Essa noção, associada ao contexto geral das falas, indica a identidade como conceito ambivalente, uma vez que é abstrato à formação, ou seja, está ali, traz implicações, mas que acontece no terreno do subjetivo, do impalpável; e também concreto dentro de cada um dos licenciandos, haja vista que é a identidade que direciona e ampara o professor em sua prática profissional ( VAN ZOEST; BOHL, 2005 ). Também diz respeito aos aspectos experiencial e temporal da IPD, apontados por De Paula e Cyrino (2019) . Entendemos, junto a Goos e Bennison (2018), que a identidade deve ser interpretada como ação e não como aquisição, afinal é a identidade o que nos move, dentro e fora da profissão.

Quanto ao caráter coletivo da constituição identitária, sobretudo nos âmbitos da formação profissional, vemos ainda na fala da professora Marcela que:

Marcela: [...] essa constituição de identidade... eu acho que está no grupo, sabe? Eu sempre penso assim... eu acho que vem do grupo e depois vai para o aluno. E essa identidade que se forma no aluno já é resquício de algo que a gente está pensando, que a gente está atuando (Entrevista, 2020).

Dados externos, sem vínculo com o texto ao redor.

Lemma format_parses url protocol u :
  is_protocol protocol -> format url protocol = Some u -> parts u <> None.
Proof.
  intros Hprot Hf. unfold format in Hf.
  destruct (parts url) as [p|] eqn:Ep; [|discriminate].
  destruct (parts_valid _ _ Ep) as [Hh Hq].
  destruct (String.eqb protocol "ssh") eqn:Es.
  - assert (Eu : u = "git@" ++ host p ++ ":" ++ path p) by now inversion Hf.
    subst u. clear Hf.
    destruct (search pattern_url ("git@" ++ host p ++ ":" ++ path p)) eqn:E1.
    + unfold parts. cbn [SYNTAX_PATTERNS first_match]. rewrite E1. discriminate.
    + assert (E2 : search pattern_url (host p ++ ":" ++ path p) = None).
      { apply (search_none_sub _ "git@" _ "").
        now rewrite append_nil_r. }
      rewrite (parts_ssh_form _ _ Hh Hq E2). discriminate.
  - destruct Hprot as [->|[Hw Hne]]; [discriminate|].
    assert (Eu : u = protocol ++ "://" ++ host p ++ "/" ++ path p).
    { inversion Hf. now rewrite append_assoc. }
    subst u. clear Hf.
    destruct (transport_form_matches protocol (host p) (path p) Hw Hne Hh Hq)
      as (g & M).
    pose proof (search_some_of_match _ _ _ M) as Hs.
    unfold parts. cbn [SYNTAX_PATTERNS first_match].
    destruct (search pattern_url _); [discriminate|now elim Hs].
Qed.

(** X18. What [format] returns for [ssh], or for a protocol that is a
    word, is again a url that [parts] accepts, so it can be formatted
    again, for any protocol. *)
Theorem format_output_parses :
  forall url protocol u,
    is_protocol protocol ->
    format url protocol = Some u ->
    (exists p, parts u = Some p)
    /\ forall protocol', exists u', format u protocol' = Some u'.
Proof.
  intros url protocol u Hprot Hf.
  pose proof (format_parses url protocol u Hprot Hf) as Hp.
  destruct (parts u) as [p|] eqn:E; [|now elim Hp].
  split; [now exists p|].
  intros protocol'. unfold format. rewrite E.
  destruct (String.eqb protocol' "ssh"); eexists; reflexivity.
Qed.

Lemma format_output_parses_witness :
  (exists p, parts "git@a.com:x@b.com/y.git" = Some p)
  /\ forall protocol', exists u', format "https://a.com/x@b.com/y.git" protocol' = Some u'.
Proof.
  split.
  - exact (proj1 (format_output_parses "https://u@a.com:80/x@b.com/y.git" "ssh" _
                    (or_introl eq_refl) eq_refl)).
  - refine (proj2 (format_output_parses "git@a.com:x@b.com/y.git" "https" _
                     (or_intror (conj eq_refl _)) eq_refl)).
    discriminate.
Defined.

End URLShape.

(* ================================================================== *)
(** * The protocol, rewritten again *)

Module Rewriting.
Import Str StrFacts Re GitURL GitURLFacts Py Repo Descriptor URLShape.

Lemma dict_get_of_key {V} k (d : dict V) :
  In k (keys d) -> exists v, dict_get k d = Some v.
Proof.
  induction d as [|[k' v'] d IH]; simpl; [intros []|].
  intros [->|H].
  - rewrite String.eqb_refl. eauto.
  - destruct (String.eqb k' k); eauto.
Qed.

Lemma format_of_parts v protocol :
  parts v <> None -> exists v', GitURL.format v protocol = Some v'.
Proof.
  intros H. unfold GitURL.format. destruct (parts v); [|now elim H].
  destruct (String.eqb protocol "ssh"); eexists; reflexivity.
Qed.

(** The loop of [set_protocol] ends when every url it goes through
    parses. *)
Lemma set_protocol_loop_ends protocol ks : forall r,
  NoDup ks ->
  (forall k, In k ks ->
     exists v, dict_get k (remotes r) = Some v /\ parts v <> None) ->
  exists r', set_protocol_loop protocol ks r = (Ok tt, r').
Proof.
  induction ks as [|key ks IH]; intros r Hnd H; cbn [set_protocol_loop].
  - eexists. reflexivity.
  - inversion Hnd as [|? ? Hnotin Hnd']; subst.
    destruct (H key (or_introl eq_refl)) as (v & Hv & Hp). rewrite Hv.
    destruct (format_of_parts v protocol Hp) as (v' & Hf). rewrite Hf.
    apply IH; [exact Hnd'|].
    intros k Hk. destruct (H k (or_intror Hk)) as (x & Hx & Hpx).
    exists x. split; [|exact Hpx]. cbn [remotes with_remotes].
    rewrite dict_get_set_other; [exact Hx|].
    intros ->. contradiction.
Qed.

(** X19. A protocol can be set again: after [set_protocol] has returned
    for [ssh] or for a protocol that is a word, [set_protocol] returns for
    any protocol, on a descriptor whose remotes have distinct names. *)
Theorem set_protocol_can_be_repeated :
  forall protocol protocol' r r',
    NoDup (keys (remotes r)) ->
    is_protocol protocol ->
    set_protocol protocol r = (Ok tt, r') ->
    exists r'', set_protocol protocol' r' = (Ok tt, r'').
Proof.
  intros protocol protocol' r r' Hnd Hprot H.
  unfold set_protocol in H.
  destruct (GitURL.format (url r) protocol) as [u|] eqn:Ef; [|discriminate].
  destruct (set_protocol_loop_frame _ _ _ _ _ H) as (Hk & _ & Hu).
  cbn [remotes url with_url] in Hk, Hu.
  pose proof (format_parses _ _ _ Hprot Ef) as Hpu.
  unfold set_protocol. rewrite Hu.
  destruct (format_of_parts u protocol' Hpu) as (u2 & Ef2). rewrite Ef2.
  cbn [remotes with_url].
  apply set_protocol_loop_ends; [now rewrite Hk|].
  intros k Hin. cbn [remotes with_url]. rewrite Hk in Hin.
  destruct (set_protocol_loop_get _ _ _ _ k Hnd H) as [Hget _].
  destruct (Hget Hin) as (v & v' & _ & Hfv & Hgv).
  exists v'. split; [exact Hgv|]. exact (format_parses _ _ _ Hprot Hfv).
Qed.

Lemma set_protocol_can_be_repeated_witness :
  exists r' r'',
    set_protocol "ssh" two_remotes_repo = (Ok tt, r')
    /\ set_protocol "https" r' = (Ok tt, r'').
Proof.
  eexists.
  assert (H : set_protocol "ssh" two_remotes_repo = (Ok tt, _)) by reflexivity.
  destruct (set_protocol_can_be_repeated "ssh" "https" two_remotes_repo _
              ltac:(simpl; repeat constructor; simpl; intuition discriminate)
              (or_introl eq_refl) H) as (r'' & E).
  exists r''. split; [exact H|exact E].
Defined.

End Rewriting.

(* ================================================================== *)
(** * The constructor *)

Module Construction.
Import Str StrFacts Py Repo Descriptor Engine.

Lemma prefix_nil s : String.prefix "" s = true.
Proof. destruct s; reflexivity. Qed.

Lemma prefix_cons a b s1 s2 :
  String.prefix (String a s1) (String b s2)
  = if Ascii.eqb a b then String.prefix s1 s2 else false.
Proof.
  cbn [String.prefix]. destruct (ascii_dec a b) as [->|Hne].
  - now rewrite Ascii.eqb_refl.
  - apply Ascii.eqb_neq in Hne. now rewrite Hne.
Qed.

Lemma split_aux_cons sep : forall s k cur,
  exists y ys, split_aux sep k cur s = y :: ys.
Proof.
  induction s as [|c s IH]; intros k cur; cbn [split_aux]; [eauto|].
  destruct k as [|k]; [|apply IH].
  destruct (String.prefix sep (String c s)); [eauto|apply IH].
Qed.

Lemma last_cons_cons {X} (a b : X) l d : List.last (a :: b :: l) d = List.last (b :: l) d.
Proof. reflexivity. Qed.

(** The last piece of a text cut at the slashes is what follows its last
    slash. *)
Lemma last_split_slash x : forall pre cur,
  contains "/" x = false ->
  List.last (split_aux "/" 0 cur (pre ++ "/" ++ x)) "" = x.
Proof.
  intros pre cur Hx. revert cur.
  induction pre as [|c pre IH]; intros cur.
  - change ("" ++ "/" ++ x) with (String "/" x). cbn [split_aux].
    rewrite prefix_cons, prefix_nil. cbn [Ascii.eqb Bool.eqb].
    change (String.length "/" - 1) with 0.
    rewrite (Upgrade.split_plain "/" x "" Hx). reflexivity.
  - change (String c pre ++ "/" ++ x) with (String c (pre ++ "/" ++ x)).
    cbn [split_aux].
    destruct (String.prefix "/" (String c (pre ++ "/" ++ x))).
    + change (String.length "/" - 1) with 0.
      destruct (split_aux_cons "/" (pre ++ "/" ++ x) 0 "") as (y & ys & E).
      specialize (IH ""). rewrite E in *. rewrite last_cons_cons. exact IH.
    + apply IH.
Qed.

(** A [.git] that begins in a text with no [.git] does not end in a
    [.git] put after it. *)
Lemma no_straddle n rest :
  contains ".git" n = false -> n <> "" ->
  String.prefix ".git" (n ++ ".git" ++ rest) = false.
Proof.
  intros H Hne. destruct n as [|c1 n]; [now elim Hne|].
  cbn [contains] in H. apply orb_false_iff in H. destruct H as [H _].
  cbn [append]. rewrite prefix_cons in *.
  destruct (Ascii.eqb "." c1); [|reflexivity].
  destruct n as [|c2 n]; [reflexivity|]. cbn [append]. rewrite prefix_cons in *.
  destruct (Ascii.eqb "g" c2); [|reflexivity].
  destruct n as [|c3 n]; [reflexivity|]. cbn [append]. rewrite prefix_cons in *.
  destruct (Ascii.eqb "i" c3); [|reflexivity].
  destruct n as [|c4 n]; [reflexivity|]. cbn [append]. rewrite prefix_cons in *.
  destruct (Ascii.eqb "t" c4); [|reflexivity].
  rewrite prefix_nil in H. discriminate.
Qed.

(** The first piece of a text cut at [.git] is what precedes its first
    [.git]. *)
Lemma hd_split_git rest : forall n cur,
  contains ".git" n = false ->
  hd "" (split_aux ".git" 0 cur (n ++ ".git" ++ rest)) = cur ++ n.
Proof.
  induction n as [|c n IH]; intros cur H.
  - change ("" ++ ".git" ++ rest) with (String "." (String "g" (String "i" (String "t" rest)))).
    cbn [split_aux]. rewrite !prefix_cons, prefix_nil.
    cbn [Ascii.eqb Bool.eqb hd]. now rewrite append_nil_r.
  - pose proof (no_straddle (String c n) rest H) as Hp.
    change (String c n ++ ".git" ++ rest) with (String c (n ++ ".git" ++ rest)) in *.
    cbn [split_aux]. rewrite Hp by discriminate.
    cbn [contains] in H. apply orb_false_iff in H. destruct H as [_ H].
    rewrite (IH _ H). now rewrite append_assoc.
Qed.

Lemma contains_slash_append a b :
  contains "/" a = false -> contains "/" b = false -> contains "/" (a ++ b) = false.
Proof.
  intros Ha Hb. induction a as [|c a IH]; [exact Hb|].
  cbn [contains append] in *. apply orb_false_iff in Ha.
  destruct Ha as [Hp Ha]. rewrite (IH Ha).
  rewrite prefix_cons in *. rewrite prefix_nil in *. now rewrite Hp.
Qed.

(** The name [__init__] makes of a url. *)
Definition name_of_url (url_ : string) : string :=
  hd "" (split ".git" (last_of (split "/" url_))).
Definition step (m : Model) (e : Event) : Model := react (handler e) m.

Definition run (role : string) (es : list Event) : Model :=
  fold_left step es (init role).

End Machine.

(** ** JSON as text

    A printer and a reader of JSON text, an instance of the interface
    [Codec].  The printer writes what [JSON.stringify] writes: no white
    space, the two-character escapes and [\u00xx] inside strings, integers
    in decimal.  The reader accepts what the printer writes. *)

Module JsonText.

Definition dq : ascii := "034"%char.
Definition backslash : ascii := "092"%char.

Definition hex_digit (n : nat) : ascii :=
  match n with
  | 0 => "0" | 1 => "1" | 2 => "2" | 3 => "3" | 4 => "4" | 5 => "5" | 6 => "6"
  | 7 => "7" | 8 => "8" | 9 => "9" | 10 => "a" | 11 => "b" | 12 => "c"
  | 13 => "d" | 14 => "e" | _ => "f"
  end%char.

Definition hex_value (c : ascii) : option nat :=
  let n := nat_of_ascii c in
  if ((48 <=? n) && (n <=? 57))%nat then Some (n - 48)%nat
  else if ((97 <=? n) && (n <=? 102))%nat then Some (n - 87)%nat
  else None.

(** One code unit of a string, escaped, in front of [k]. *)
Definition print_char (c : ascii) (k : string) : string :=
  let n := nat_of_ascii c in
  if (n =? 34)%nat then String backslash (String dq k)
  else if (n =? 92)%nat then String backslash (String backslash k)
  else if (n =? 8)%nat then String backslash (String "b" k)
  else if (n =? 9)%nat then String backslash (String "t" k)
  else if (n =? 10)%nat then String backslash (String "n" k)
  else if (n =? 12)%nat then String backslash (String "f" k)
  else if (n =? 13)%nat then String backslash (String "r" k)
  else if (n <? 32)%nat
  then String backslash (String "u" (String "0" (String "0"
         (String (hex_digit (n / 16)) (String (hex_digit (n mod 16)) k)))))
  else String c k.

Fixpoint print_chars (s : string) (k : string) : string :=
  match s with
  | EmptyString => k
  | String c s' => print_char c (print_chars s' k)
  end.

Definition print_string (s : string) (k : string) : string :=
  String dq (print_chars s (String dq k)).

(** The text of a tree, in front of [k]. *)
Fixpoint print (j : json) (k : string) : string :=
  match j with
  | JNull => String "n" (String "u" (String "l" (String "l" k)))
  | JBool true => String "t" (String "r" (String "u" (String "e" k)))
  | JBool false => String "f" (String "a" (String "l" (String "s" (String "e" k))))
  | JNum n => print_int n k
  | JStr s => print_string s k
  | JArr [] => String "[" (String "]" k)
  | JArr (x :: items) =>
      String "[" (print x
        ((fix more (l : list json) : string :=
            match l with
            | [] => String "]" k
            | y :: l' => String "," (print y (more l'))
            end) items))
  | JObj [] => String "{" (String "}" k)
  | JObj ((name, x) :: fields) =>
      String "{" (print_string name (String ":" (print x
        ((fix more (l : list (string * json)) : string :=
            match l with
            | [] => String "}" k
            | (n, y) :: l' => String "," (print_string n (String ":" (print y (more l'))))
            end) fields))))
  end.
(** * Provider fallback of the interview-practice application

    Shallow embedding of [AIEvaluationService] (services/ai/aiEvaluationService.ts):
    the two orchestration entry points [evaluateWithBestAvailable] and
    [generateContentWithBestAvailable], the read operations [hasApiKeys] and
    [getProviderStatus], and [forceProvider] / [resetFailedProviders].

    The class is a set of static methods working on the static state of
    [AIProviderManager]; that state is threaded explicitly here.  Console
    logging is left out; the two effects the orchestration can be observed by,
    provider client calls and limit warnings, are recorded in an event log.

    The handlers of the practice page (components/Practice/PracticeSession.tsx)
    that carry logic of their own follow: [addDebugLog], [fetchQuestion], the
    speech recognition callbacks, [toggleRecording] and [submitAnswer], each
    as the list of calls it makes on the values its closure holds. *)

From Stdlib Require Import ZArith String List Ascii DecimalString.
From stdpp Require Import base gmap list strings finite.
Import ListNotations.

Local Open Scope string_scope.
Local Open Scope list_scope.
Local Open Scope stdpp_scope.

(** ** Data model *)

(** The provider tags of [getProviderStatus] and of the dispatch [switch]. *)
Inductive ProviderIdentity := groq | openai | gemini.

#[global] Instance ProviderIdentity_eq_dec : EqDecision ProviderIdentity.
Proof. solve_decision. Defined.

#[global] Instance ProviderIdentity_finite : Finite ProviderIdentity.
Proof.
  refine {| enum := [groq; openai; gemini] |}.
  - compute_done.
  - intros p. destruct p; compute_done.
Defined.

(** Modelled from the spec: the [LimitInfo] attached to a rate-limit error
    ([LimitInfo {reason, retryAfter?}]); its declaration is not in the
    service file. *)
Record LimitInfo := { reason : string; retryAfter : option Z }.

(** A JavaScript error value as the service sees it ([error: any] in the
    [catch] blocks): its [message], and the optional [limitInfo] property, an
    object when it is there, so that the test [if (error.limitInfo)] is the
    test for its presence. *)
Record JsError := { message : string; limitInfo : option LimitInfo }.

(** [new Error(msg)]: no [limitInfo] property. *)
Definition Error (msg : string) : JsError :=
  {| message := msg; limitInfo := None |}.
(** * i18n-ally: locale nodes, keypaths and the DeepL glossary cache

    A shallow embedding of the locale data model ([LocaleRecord],
    [LocaleNode], [Coverage], [PendingWrite]) and of the DeepL glossary
    client ([DeeplGlossaries]), with the properties of the locale tree
    engine stated over them.

    JavaScript objects used as dictionaries are finite maps ([gmap]) with
    string keys, optional fields are [option]s, [Date.now()] readings and
    HTTP status codes are integers ([Z]). *)

From Stdlib Require Import ZArith Ascii.
From stdpp Require Import base option list strings gmap fin_maps.

(** ** JavaScript truthiness, as far as the code relies on it *)

Module Js.

(** A string is falsy exactly when it is empty. *)
Definition truthy_string (s : string) : bool :=
  match s with
  | EmptyString => false
  | String _ _ => true
  end.

(** A number is falsy exactly when it is zero (no NaN arises here: the
    numbers are [Date.now()] readings and the literal [0]). *)
Definition truthy_number (z : Z) : bool := negb (Z.eqb z 0).

(** [x || y] where [x] is a string or [undefined] and [y] a string. *)
Definition or_string (x : option string) (y : string) : string :=
  match x with
  | Some s => if truthy_string s then s else y
  | None => y
  end.

(** A parameter with a default value: [undefined] (or an omitted argument)
    takes the default. *)
Definition param {A} (dflt : A) (arg : option A) : A :=
  match arg with
  | Some a => a
  | None => dflt
  end.

End Js.

(** ** The locale data model

    The interfaces and the class of the types file. The constant [type]
    tags (['record'], ['node']) carry no information and are left out;
    fields of several interfaces that share a name get a prefix. *)

Record LocaleRecord := {
  rec_keypath : string;
  rec_keyname : string;
  rec_value : string;
  rec_locale : string;
  rec_filepath : option string;
  rec_shadow : option bool
}.

(** [shadow?: boolean]: an absent flag reads as falsy. *)
Definition is_shadow (r : LocaleRecord) : bool :=
  Js.param false (rec_shadow r).

Record LocaleNode := {
  keypath : string;
  locales : gmap string LocaleRecord;
  shadow : bool;
  keyname : string
}.

(** [value: object], the raw content of a file: strings at the leaves of
    nested objects. *)
Inductive RawValue :=
| RawString (s : string)
| RawObject (fields : list RawField)
with RawField :=
| Field (name : string) (content : RawValue).

Record ParsedFile := {
  pf_filepath : string;
  pf_locale : string;
  pf_value : RawValue;
  pf_nested : bool;
  pf_flatten : gmap string string
}.

Record Coverage := {
  cov_locale : string;
  cov_keys : list string;
  cov_translated : Z;
  cov_total : Z
}.

Record PendingWrite := {
  pw_locale : string;
  pw_keypath : string;
  pw_filepath : option string;
  pw_value : string
}.

(** Modelled from the spec: the event kinds [added] and [removed] of the
    Change Detector. The source declares ['changed'] only; the variants
    for a keypath that appears or disappears are the design document's. *)
Inductive LocaleLoaderEventType :=
| changed
| added
| removed.

Module Node.
Section WithKeyname.

(** [getKeyname] is imported from [./utils], which is not among the
    source files; the constructor only stores its result. *)
Variable getKeyname : string -> string.
Lemma sensor_loop_run h0 av a sd ks :
  holds_agent h0 av a -> length h0 <= sd ->
  (forall k, k ∈ ks -> k ∈ dict_keys (AgentState.sensors a)) ->
  forall h e acc,
    (forall l c, h0 !! l = Some c -> h !! l = Some c) ->
    h !! sd = Some (CDict e) ->
    Forall2 (entry_models h (S sd)) e acc ->
    match plain_for_in ks
            (store_under (fun k =>
               dict_getitem (AgentState.sensors a) k ≫= sensor_entry zero)) acc
    with
    | Return acc' =>
        exists h' e', Store.for_in ks (sensor_body av sd) h = (h', Return tt) /\
          (forall l c, l <> sd -> h !! l = Some c -> h' !! l = Some c) /\
          h' !! sd = Some (CDict e') /\
          Forall2 (entry_models h' (S sd)) e' acc'
    | Raise err => exists h', Store.for_in ks (sensor_body av sd) h = (h', Raise err)
    end.
Proof.
  intros Hav Hfresh. induction ks as [|k ks IH]; intros Hks h e acc Hold Hsd Hacc.
  - simpl. exists h, e. by split_and!.
  - rewrite for_in_cons.
    destruct (dict_getitem_keys (AgentState.sensors a) k) as (s & Hs & Hitem).
    { apply Hks, list_elem_of_here. }
    assert (holds_agent h av a) as Hav' by by eapply holds_agent_mono.
    pose proof (sensor_body_run h av a sd e k s Hav' Hs Hsd) as Hbody.
    change (Store.for_in (k :: ks) (sensor_body av sd) h)
      with ((sensor_body av sd k ≫= fun _ => Store.for_in ks (sensor_body av sd)) h).
    destruct (sensor_entry zero s) as [x|err] eqn:Hentry.
    2: { rewrite (store_under_Raise _ k acc err) by by rewrite Hitem.
         exists h. by apply bind_run_Raise. }
    rewrite (store_under_Return _ k acc x) by by rewrite Hitem.
    rewrite bind_Return.
    destruct Hbody as (fields & -> & Hbody).
    rewrite (bind_run _ _ _ _ _ Hbody).
    set (rec := CDict (map (fun kx => (fst kx, HData (snd kx))) fields)) in *.
    set (h1 := <[sd := CDict (dict_set e k (HRef (length h)))]> (h ++ [rec])) in *.
    assert (sd < length h) as Hlt by by eapply lookup_lt_Some.
    assert (forall l c, l <> sd -> h !! l = Some c -> h1 !! l = Some c) as Hstep.
    { intros l c Hne Hl. unfold h1.
      rewrite list_lookup_insert_ne by done. by apply lookup_alloc_old. }
    assert (h1 !! sd = Some (CDict (dict_set e k (HRef (length h))))) as Hsd1.
    { apply list_lookup_insert_eq. rewrite length_app. simpl. lia. }
    assert (Forall2 (entry_models h1 (S sd))
              (dict_set e k (HRef (length h))) (dict_set acc k (VDict fields)))
      as Hacc1.
    { apply entry_models_set.
      - eapply entry_models_mono; [reflexivity | | exact Hacc].
        intros l c Hl. apply Hstep. lia.
      - apply models_ref with (e := map (fun kx => (fst kx, HData (snd kx))) fields);
          [lia | | apply models_data_fields].
        unfold h1. rewrite list_lookup_insert_ne by lia. apply lookup_alloc_new. }
    assert (forall l c, h0 !! l = Some c -> h1 !! l = Some c) as Hold1.
    { intros l c Hl. apply Hstep; [|by apply Hold].
      apply lookup_lt_Some in Hl. lia. }
    specialize (IH (fun k' Hk' => Hks k' (list_elem_of_further _ _ _ Hk'))
                  h1 _ _ Hold1 Hsd1 Hacc1).
    match type of IH with
    | match ?r with _ => _ end => destruct r as [acc'|err]; [|done]
    end.
    destruct IH as (h' & e' & Hrun & Hkeep & Hsd' & Hacc').
    exists h', e'. split_and!; [done | | done | done].
    intros l c Hne Hl. by apply Hkeep, Hstep.
Qed.

(** *** The loop over the agents *)

Local Abbreviation agent_steps agent_state state_copy agent_id :=
  (sensors ← alloc (CDict []);
   agent_sensors ← get_sensors agent_state;
   sensor_ids ← keys agent_sensors;
   Store.for_in sensor_ids (sensor_body agent_state sensors);;
   position ← get_position agent_state;
   position ← lift (py_list position);
   rotation ← get_rotation agent_state;
   real ← lift (attr_real rotation);
   rotation ← get_rotation agent_state;
   imag ← lift (attr_imag zero rotation);
   imag ← lift (py_list imag);
   record ← alloc (CDict [
     ("position", HData (np_array position));
     ("rotation", HData (VList ([real] ++ map VFloat imag)));
     ("sensors", HRef sensors)
   ]);
   setitem state_copy agent_id (HRef record)) (only parsing).

Local Abbreviation agent_body self state_copy :=
  (fun agent_id =>
     agent_state ← getitem self agent_id;
     agent_steps agent_state state_copy agent_id) (only parsing).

A professora Letícia complementa, nesse sentido, asseverando que

Letícia: [...] a gente vai se construindo como professor. E, aí, você se constrói, não só, mas se constrói em conjunto com os alunos. Tanto que eu digo para eles: “o ensino é uma via de mão-dupla; eu ensino, mas também eu aprendo muito mais, às vezes, do que eu ensino”. Não só no conteúdo matemático, às vezes, eles trazem outras ideias de resolver as coisas que a gente propõe, como também no final eles ensinam a você lutar com a sala de aula, sabe, por que, às vezes, você está na universidade e está afastada da escola, então você não sabe como é que está funcionando as coisas lá, e eles trazem muito das angústias, que, aí, a gente tenta trabalhar essas angústias adaptando o que a gente tá trabalhando em sala de aula, pra ver se dá certo levar (Entrevista, 2020).

Os depoimentos apresentados vão ao encontro da literatura no que diz respeito à IPD em Matemática. Como, por exemplo, os elementos que delineiam o movimento de construção/desenvolvimento da identidade do professor de Matemática, segundo Cyrino (2017) , tais como as crenças e concepções, autoconhecimento e conhecimentos da profissão, autonomia e compromisso político. Ou, ainda, aos aspectos a serem considerados em investigações sobre a identidade profissional do PEM, apontados por De Paula e Cyrino (2019) , quais sejam complexidade, dinamicidade, temporalidade e experiencialidade (CDTE).

Distanciando-se da visão inatista de identidade como um traço apriorístico do sujeito, o seguinte relato do professor João assevera esse entendimento da IPD como movimento, um processo que pode ser potencializado pela formação inicial:

João: [...] eu não acredito muito nessa questão de que você nasce vocacionado a uma coisa. Eu acho que o período de formação, as experiências que você vai adquirindo vão lhe levando a alguns caminhos, e eu acho que essa união de habilidades, que você tem naturalmente ou durante esse período de formação, vão fazendo você assumir determinadas identidades profissionais, por exemplo (Entrevista, 2020).

Seguindo a análise, outra percepção por parte dos formadores a respeito da IPD do professor de Matemática emerge: a identidade profissional é algo único, particular a cada professor, que está em constante evolução, mobilizada pelas experiências, pelos saberes, pela identificação com a profissão . A experiencialidade, como citado, é elemento importante na constituição identitária do professor, e que surge nos relatos dos formadores, como na seguinte fala:

João: [...] as experiências do professor são fundamentais para ele repassar e construir essa identidade, auxiliar na construção dessa identidade do aluno de licenciatura (Entrevista, 2020).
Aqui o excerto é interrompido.